La Vierge et son enfant nimbés d’or sont les personnages principaux d’une des 53 fresques —celle de la Nativité du Christ —peintes par Giotto di Bondone dans la chapelle Scrovegni, à Padoue en Italie en 1304- 1306.

« Peut-on envisager moment d’« intériorité partagée » plus grand que le regard reliant Marie à Jésus dans cette fresque de Padoue ? » 1

« Après le grand cycle de la Vie de saint François pour la Basilique d’Assise, peint durant la dernière décennie du Duecento, Giotto di Bondone2 (portait ci-contre3) réalise à Padoue, en 1304-06, la décoration de la Chapelle Scrovegni4. Le programme comprend, sur les murs Nord, Est et Sud, distribués en quatre registres, les Vies de Joachim et d’Anne, de Marie, celle du Christ depuis l’Enfance jusqu’à la Passion, ainsi que quatorze Allégories des vices et des vertus. »
« Par opposition à la Nativité de Marie, qui se déroule dans un environnement domestique, celle de Jésus se déroule dans un environnement rocheux, dénué de toute présence végétale. »


« Joseph est recroquevillé au premier plan, les yeux fermés, détail qui marque son extériorité à cette naissance divine.
À l’inverse de Joseph, les bergers tournent le dos au spectateur de la fresque, tout absorbés par l’annonce de l’ange, celui de droite a cessé de jouer de la cornemuse dont on voit la poche dépasser sous son bras gauche. Leur étonnement se lit dans le mouvement de leurs mains, soulevées à hauteur du menton. »

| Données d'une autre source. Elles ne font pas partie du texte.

Definition PRODUCTS : list Product.t := [
  {| Product.id := (u "prod-001");
     Product.name := (u "Sony WH-1000XM5 Kablosuz Kulaklık");
     Product.description :=
       (u "Endüstrinin en iyi gürültü engelleme teknolojisi. 30 saat pil ömrü, hızlı şarj desteği ve kristal netliğinde ses kalitesi.");
     Product.category := ProductCategory.ELECTRONICS;
     Product.price := 899.99%float;
     Product.original_price := Some 1099.99%float;
     Product.stock := 45;
     Product.brand := (u "Sony");
     Product.sku := (u "SONY-WH1000XM5-BLK");
     Product.rating := 4.8%float;
     Product.review_count := 1247;
     Product.reviews := [
      {| ProductReview.reviewer_name := (u "Ahmet Y.");
         ProductReview.rating := 5.0%float;
         ProductReview.comment := (u "Muhteşem gürültü engelleme. Uçuşlarda vazgeçilmez oldu.");
         ProductReview.verified_purchase := true;
         ProductReview.date := (u "2024-11-15") |};
      {| ProductReview.reviewer_name := (u "Zeynep K.");
         ProductReview.rating := 4.5%float;
         ProductReview.comment := (u "Ses kalitesi harika ama biraz ağır.");
         ProductReview.verified_purchase := true;
         ProductReview.date := (u "2024-12-01") |} ];
     Product.tags := [u "kulaklık"; u "bluetooth"; u "gürültü engelleme"; u "sony"; u "premium"];
     Product.image_url := [];
     Product.in_stock := true;
     Product.specifications := [
      ((u "Bağlantı"), VStr (u "Bluetooth 5.2"));
      ((u "Pil Ömrü"), VStr (u "30 saat"));
      ((u "Ağırlık"), VStr (u "250g"));
      ((u "Renk"), VStr (u "Siyah"));
      ((u "Garanti"), VStr (u "2 yıl")) ] |};
  {| Product.id := (u "prod-002");
     Product.name := (u "Apple MacBook Pro 14" ++ dq ++ u " M3 Pro");
     Product.description :=
       (u "M3 Pro çipiyle profesyonel performans. 18 saate kadar pil ömrü, Liquid Retina XDR ekran.");
     Product.category := ProductCategory.ELECTRONICS;
     Product.price := 54999.99%float;
     Product.original_price := Some 59999.99%float;
     Product.stock := 12;
     Product.brand := (u "Apple");
     Product.sku := (u "APPLE-MBP14-M3PRO-SLV");
     Product.rating := 4.9%float;
     Product.review_count := 567;
     Product.reviews := [
      {| ProductReview.reviewer_name := (u "Burak S.");
         ProductReview.rating := 5.0%float;
         ProductReview.comment := (u "Geliştirici olarak çok verimli. Build süreleri inanılmaz hızlı.");
         ProductReview.verified_purchase := true;
         ProductReview.date := (u "2024-10-20") |} ];
     Product.tags := [u "laptop"; u "apple"; u "macbook"; u "m3"; u "profesyonel"];
     Product.image_url := [];
     Product.in_stock := true;
     Product.specifications := [
      ((u "İşlemci"), VStr (u "Apple M3 Pro"));
      ((u "RAM"), VStr (u "18GB"));
      ((u "Depolama"), VStr (u "512GB SSD"));
      ((u "Ekran"), VStr (u "14.2" ++ dq ++ u " Liquid Retina XDR"));
      ((u "Pil"), VStr (u "18 saat")) ] |};
  {| Product.id := (u "prod-003");
     Product.name := (u "Nike Air Max 270 Spor Ayakkabı");
     Product.description :=
       (u "Max Air yastıklama ile maksimum konfor. Nefes alan mesh üst yüzey.");
     Product.category := ProductCategory.CLOTHING;
     Product.price := 2199.99%float;
     Product.original_price := Some 2799.99%float;
     Product.stock := 78;
     Product.brand := (u "Nike");
     Product.sku := (u "NIKE-AM270-WHT-42");
     Product.rating := 4.6%float;
     Product.review_count := 3421;
     Product.reviews := [
      {| ProductReview.reviewer_name := (u "Fatma B.");
         ProductReview.rating := 4.0%float;
         ProductReview.comment := (u "Çok rahat, sehirde günlük kullanım için mükemmel.");
         ProductReview.verified_purchase := true;
         ProductReview.date := (u "2024-11-28") |};
      {| ProductReview.reviewer_name := (u "Mehmet A.");
         ProductReview.rating := 5.0%float;
         ProductReview.comment := (u "Fiyat performans açısından harika.");
         ProductReview.verified_purchase := true;
         ProductReview.date := (u "2024-12-10") |} ];
     Product.tags := [u "ayakkabı"; u "spor"; u "nike"; u "koşu"; u "rahat"];
     Product.image_url := [];
     Product.in_stock := true;
     Product.specifications := [
      ((u "Numara"), VStr (u "36-47"));
      ((u "Malzeme"), VStr (u "Mesh + Deri"));
      ((u "Taban"), VStr (u "Foam + Air Max"));
      ((u "Kullanım"), VStr (u "Günlük / Koşu")) ] |};
  {| Product.id := (u "prod-004");
     Product.name := (u "Kindle Paperwhite (11. Nesil)");
     Product.description :=
       (u "300 ppi ekran, 10 hafta pil ömrü, su geçirmez tasarım. 8GB depolama.");
     Product.category := ProductCategory.ELECTRONICS;
     Product.price := 1299.99%float;
     Product.original_price := Some 1499.99%float;
     Product.stock := 156;
     Product.brand := (u "Amazon");
     Product.sku := (u "AMZN-KINDLE-PW11-BLK");
     Product.rating := 4.7%float;
     Product.review_count := 8934;
     Product.reviews := [
      {| ProductReview.reviewer_name := (u "Elif C.");
         ProductReview.rating := 5.0%float;
         ProductReview.comment := (u "Kitap okumayı tamamen yeniden keşfettim. Gözler yorulmuyor.");
         ProductReview.verified_purchase := true;
         ProductReview.date := (u "2024-09-15") |} ];
     Product.tags := [u "e-kitap"; u "okuyucu"; u "kindle"; u "amazon"; u "okuma"];
     Product.image_url := [];
     Product.in_stock := true;
     Product.specifications := [
      ((u "Ekran"), VStr (u "6.8" ++ dq ++ u " 300ppi E Ink"));
      ((u "Depolama"), VStr (u "8GB"));
      ((u "Pil Ömrü"), VStr (u "10 hafta"));
      ((u "Su Geçirmezlik"), VStr (u "IPX8")) ] |};
  {| Product.id := (u "prod-005");
     Product.name := (u "Dyson V15 Detect Kablosuz Süpürge");
     Product.description :=
       (u "Lazer toz tespiti teknolojisi. 60 dakika pil ömrü, HEPA filtrasyon.");
     Product.category := ProductCategory.HOME;
     Product.price := 12999.99%float;
     Product.original_price := Some 14999.99%float;
     Product.stock := 23;
     Product.brand := (u "Dyson");
     Product.sku := (u "DYSON-V15-DETECT");
     Product.rating := 4.8%float;
     Product.review_count := 2156;
     Product.reviews := [];
     Product.tags := [u "süpürge"; u "kablosuz"; u "dyson"; u "temizlik"; u "ev"];
     Product.image_url := [];
     Product.in_stock := true;
     Product.specifications := [
      ((u "Pil Ömrü"), VStr (u "60 dakika"));
      ((u "Emme Gücü"), VStr (u "230AW"));
      ((u "Filtre"), VStr (u "HEPA"));
      ((u "Ağırlık"), VStr (u "3.1kg")) ] |};
  {| Product.id := (u "prod-006");
     Product.name := (u "Samsung Galaxy S24 Ultra");
     Product.description :=
       (u "200MP kamera, 5000mAh batarya, Snapdragon 8 Gen 3, S Pen dahil.");
     Product.category := ProductCategory.ELECTRONICS;
     Product.price := 47999.99%float;
     Product.original_price := Some 52999.99%float;
     Product.stock := 34;
     Product.brand := (u "Samsung");
     Product.sku := (u "SAMSUNG-S24U-BLK-256");
     Product.rating := 4.7%float;
     Product.review_count := 4521;
     Product.reviews := [
      {| ProductReview.reviewer_name := (u "Can T.");
         ProductReview.rating := 5.0%float;
         ProductReview.comment := (u "Kamera kalitesi profesyonel fotoğraf makineleriyle yarışıyor.");
         ProductReview.verified_purchase := true;
         ProductReview.date := (u "2024-10-05") |} ];
     Product.tags := [u "telefon"; u "samsung"; u "galaxy"; u "android"; u "kamera"];
     Product.image_url := [];
     Product.in_stock := true;
     Product.specifications := [
      ((u "İşlemci"), VStr (u "Snapdragon 8 Gen 3"));
      ((u "RAM"), VStr (u "12GB"));
      ((u "Depolama"), VStr (u "256GB"));
      ((u "Kamera"), VStr (u "200MP + 12MP + 10MP + 50MP"));
      ((u "Batarya"), VStr (u "5000mAh"));
      ((u "Ekran"), VStr (u "6.8" ++ dq ++ u " Dynamic AMOLED 2X")) ] |};
  {| Product.id := (u "prod-007");
     Product.name := (u "Levi's 501 Original Erkek Jean");
     Product.description :=
       (u "İkonik düz kesim Levi's 501. %100 pamuk, dayanıklı ve zamansız stil.");
     Product.category := ProductCategory.CLOTHING;
     Product.price := 899.99%float;
     Product.original_price := Some 1099.99%float;
     Product.stock := 0;
     Product.brand := (u "Levi's");
     Product.sku := (u "LEVIS-501-32X32-BLU");
     Product.rating := 4.5%float;
     Product.review_count := 12453;
     Product.reviews := [];
     Product.tags := [u "jean"; u "kot"; u "erkek"; u "levi's"; u "klasik"];
     Product.image_url := [];
     Product.in_stock := false;
     Product.specifications := [
      ((u "Beden"), VStr (u "Tüm bedenler"));
      ((u "Materyal"), VStr (u "%100 Pamuk"));
      ((u "Kesim"), VStr (u "Düz"));
      ((u "Renk"), VStr (u "Mavi")) ] |};
  {| Product.id := (u "prod-008");
     Product.name := (u "Philips Hue Starter Kit (4 Ampul + Bridge)");
     Product.description :=
       (u "Akıllı ev aydınlatma sistemi. 16 milyon renk, uygulama ile kontrol.");
     Product.category := ProductCategory.HOME;
     Product.price := 2499.99%float;
     Product.original_price := Some 2999.99%float;
     Product.stock := 67;
     Product.brand := (u "Philips");
     Product.sku := (u "PHILIPS-HUE-SK4");
     Product.rating := 4.4%float;
     Product.review_count := 5671;
     Product.reviews := [];
     Product.tags := [u "akıllı ev"; u "aydınlatma"; u "philips"; u "hue"; u "otomasyon"];
     Product.image_url := [];
     Product.in_stock := true;
     Product.specifications := [
      ((u "Ampul Sayısı"), VStr (u "4"));
      ((u "Protokol"), VStr (u "Zigbee / Bluetooth"));
      ((u "Renk"), VStr (u "16 milyon"));
      ((u "Güç"), VStr (u "9W (75W eşdeğeri)")) ] |};
  {| Product.id := (u "prod-009");
     Product.name := (u "Atomic Habits - James Clear (Türkçe)");
     Product.description :=
       (u "Küçük alışkanlıkların büyük etkisi. 10 milyonun üzerinde kopya satan dünya genelinde bestseller.");
     Product.category := ProductCategory.BOOKS;
     Product.price := 89.99%float;
     Product.original_price := Some 119.99%float;
     Product.stock := 234;
     Product.brand := (u "Olimpos");
     Product.sku := (u "BOOK-ATOMIC-HABITS-TR");
     Product.rating := 4.9%float;
     Product.review_count := 34521;
     Product.reviews := [];
     Product.tags := [u "kitap"; u "kişisel gelişim"; u "alışkanlık"; u "bestseller"];
     Product.image_url := [];
     Product.in_stock := true;
     Product.specifications := [
      ((u "Sayfa Sayısı"), VStr (u "320"));
      ((u "Dil"), VStr (u "Türkçe"));
      ((u "Yayınevi"), VStr (u "Olimpos"));
      ((u "Baskı"), VStr (u "15. Baskı")) ] |};
  {| Product.id := (u "prod-010");
     Product.name := (u "Nespresso Vertuo Next Kahve Makinesi");
     Product.description :=
       (u "Centrifusion teknolojisi ile mükemmel espresso. 5 bardak boyutu, akıllı kapsül tanıma.");
     Product.category := ProductCategory.HOME;
     Product.price := 3299.99%float;
     Product.original_price := Some 3999.99%float;
     Product.stock := 45;
     Product.brand := (u "Nespresso");
     Product.sku := (u "NESPRESSO-VERTUO-NEXT");
     Product.rating := 4.6%float;
     Product.review_count := 7823;
     Product.reviews := [];
     Product.tags := [u "kahve"; u "nespresso"; u "espresso"; u "kapsül"; u "mutfak"];
     Product.image_url := [];
     Product.in_stock := true;
     Product.specifications := [
      ((u "Kapasite"), VStr (u "1.1L"));
      ((u "Basınç"), VStr (u "19 bar"));
      ((u "Isınma"), VStr (u "30 saniye"));
      ((u "Bardak Boyutları"), VStr (u "5 farklı")) ] |} ].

« Dans l’ensemble des Nativités jusqu’à Giotto, le groupe Mère-Fils occupait le centre de la composition pour une question de préséance hiérarchique, et les différentes scènes secondaires gravitaient autour de ce centre. Dans la chapelle Scrovegni, Giotto fait primer la scansion narrative et invente une nouvelle façon de guider le regard du spectateur d’une scène à l’autre. De même que le groupe des bergers est tout à droite dans l’image, à tel point que l’un d’entre eux est coupé par le cadre de la fresque, le groupe comprenant Marie, Jésus, la sage-femme et les animaux est déporté sur la gauche où la sage-femme et le bœuf se trouvent amputés d’une bonne partie de leur corps. »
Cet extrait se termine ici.